#### [About this task]
Report every line in the listing that contains the string "Raise".

[[ Extracted material open ]]

Example end_to_end_fix :
  infer_type ["src/server/handler.go"] "+fix null pointer"
    (count_changes [mkChange "M" "src/server/handler.go" None])
  = Return "fix"
  ∧ infer_scope ["src/server/handler.go"] "fix" = "src".
Proof. vm_compute. split; reflexivity. Qed.

Example end_to_end_multi : infer_scope ["a/x.ts"; "b/y.ts"] "feat" = "multi".
Proof. vm_compute. reflexivity. Qed.

Example end_to_end_no_changes :
  run sample_loads sample_str default_args [] "" (Raise (RuntimeError "unused"))
  = Exit 1.
Proof. reflexivity. Qed.

(** Local rules, remote generation switched off. *)
Example run_local_sample :
  run sample_loads sample_str (mkArgs None None None None 5 true false)
    [mkChange "M" "src/server/handler.go" None] "+fix null pointer"
    (Raise (RuntimeError "unused"))
  = Described "fix" "src" "完善src相关实现"
      "对1个文件进行了变更（新增0、修改1、删除0、重命名0），主要集中在src范围，涉及src/server/handler.go。"
      false.
Proof. vm_compute. reflexivity. Qed.

(** A reply that is not JSON: the local description is used. *)
Example run_fallback_sample :
  run sample_loads sample_str default_args
    [mkChange "A" "docs/readme.md" None] "" (Return "not json")
  = Described "docs" "docs" "新增docs相关内容"
      "对1个文件进行了变更（新增1、修改0、删除0、重命名0），主要集中在docs范围，涉及docs/readme.md。"
      false.
Proof. vm_compute. reflexivity. Qed.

[[ Extracted material closed ]]

#### [Task solution]
  run sample_loads sample_str default_args [] "" (Raise (RuntimeError "unused"))
    (Raise (RuntimeError "unused"))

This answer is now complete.